À André Falconet, le 17 septembre 1670, note 11.
Note [11]

Jules de Mascaron (Aix 1634-Agen 1703), fils d’un avocat au parlement de Provence, était venu à Paris pour entrer dans la congrégation de l’Oratoire. Son premier succès éclatant avait été l’oraison funèbre de la reine mère Anne d’Autriche (1666) : {a}

« Grande reine, il ne manque rien à votre force que celle dont votre sexe vous a dispensée. Vous n’avez pu affronter la mort dans les combats. Mais cette mort vous vient chercher dans le lit pour devenir le sujet de vos victoires. Cette grande reine se voit frappée d’une maladie mortelle ; on lui promet bien qu’on lui apportera quelque soulagement, mais on ne lui promet pas d’en guérir. Faux gladiateurs, qui cherchez la mort dans les duels : véritables braves qui la cherchez dans les combats pour la gloire de votre prince ; quel serait votre sentiment, si on vous faisait de semblables propositions. Car enfin après cette nouvelle, il ne serait pas question d’une bravoure, d’un sang échauffé et d’une bile allumée ; il faut une âme dans un sang froid, qui envisage la mort avec un œil intrépide, qui l’affronte avec courage, dans l’assurance qu’elle a de ne la pouvoir éviter.

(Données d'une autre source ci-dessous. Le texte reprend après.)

(** ** fmt::format, for the replacement field [{}] *)

Fixpoint format (fmt : string) (args : list string) : string :=
  match fmt with
  | EmptyString => EmptyString
  | String "{"%char (String "}"%char rest) =>
      match args with
      | a :: args' => a +:+ format rest args'
      | [] => format rest []
      end
  | String c rest => String c (format rest args)
  end.

Definition newline : string := String "010"%char EmptyString.

(** ** JsonCpp values *)

Module Json.

(** The constructors are JsonCpp's [ValueType] tags.  A real is carried by
    the text [valueToString] prints for it; the members of an object are
    listed in the order an iterator visits them. *)
Inductive Value : Type :=
| nullValue
| intValue (i : Z)
| uintValue (u : N)
| realValue (text : string)
| stringValue (s : string)
| booleanValue (b : bool)
| arrayValue (elems : list Value)
| objectValue (members : list (string * Value)).

Definition isString (v : Value) : bool :=
  match v with stringValue _ => true | _ => false end.

Definition isArray (v : Value) : bool :=
  match v with arrayValue _ => true | _ => false end.

Definition isObject (v : Value) : bool :=
  match v with objectValue _ => true | _ => false end.

Fixpoint find_member (members : list (string * Value)) (key : string) : option Value :=
  match members with
  | [] => None
  | (k, v) :: rest => if String.eqb k key then Some v else find_member rest key
  end.

(** [Value::find]: asserts that the node is an object or null. *)
Definition find (v : Value) (key : string) : outcome (option Value) :=
  match v with
  | nullValue => Ok None
  | objectValue members => Ok (find_member members key)
  | _ => LogicError "in Json::Value::find(begin, end): requires objectValue or nullValue"
  end.

Definition isMember (v : Value) (key : string) : outcome bool :=
  map (fun found => bool_decide (is_Some found)) (find v key).

(** [operator[] const]: the member, or the null value when there is none. *)
Definition index (v : Value) (key : string) : outcome Value :=
  map (fun found => default nullValue found) (find v key).

Definition asString (v : Value) : outcome string :=
  match v with
  | nullValue => Ok ""
  | stringValue s => Ok s
  | booleanValue b => Ok (if b then "true" else "false")
  | intValue i => Ok (pretty i)
  | uintValue u => Ok (pretty u)
  | realValue text => Ok text
  | arrayValue _ | objectValue _ => LogicError "Type is not convertible to string"
  end.

(** What a range-for over the node visits. *)
Definition elements (v : Value) : list Value :=
  match v with
  | arrayValue elems => elems
  | objectValue members => members.*2
  | _ => []
  end.

(** The (key, value) pairs between [begin()] and [end()] of an object. *)
Definition entries (v : Value) : list (string * Value) :=
  match v with
  | objectValue members => members
  | _ => []
  end.

Definition empty (v : Value) : bool :=
  match v with
  | nullValue => true
  | arrayValue elems => bool_decide (length elems = 0)
  | objectValue members => bool_decide (length members = 0)
  | _ => false
  end.

End Json.

Import Json.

Je vous demande, y a-t-il force et courage pareil, et n’est-ce pas d’elle que je dois dire véritablement, Ridebit in die novissimo ? {b} Elle dit avec une plus grande constance que cet Ancien Vivens vivensque pereo, {c} je meurs tout en vie, et je péris devant mes propres yeux ; et de peur qu’une constance aussi forte que la sienne n’altérât la modestie de son âme, elle se jeta aux pieds d’un crucifix dans un état de pécheresse. »


  1. Recueil des Oraisons funèbres prononcées par Messire Jules Mascaron, évêque et comte d’Agen, prédicateur ordinaire du roi (Paris, Georges Du Puis, 1704, in‑12 de 412 pages), iii e partie, pages 47‑49 ; ma transcription respecte la ponctuation qui donne une idée de la déclamation.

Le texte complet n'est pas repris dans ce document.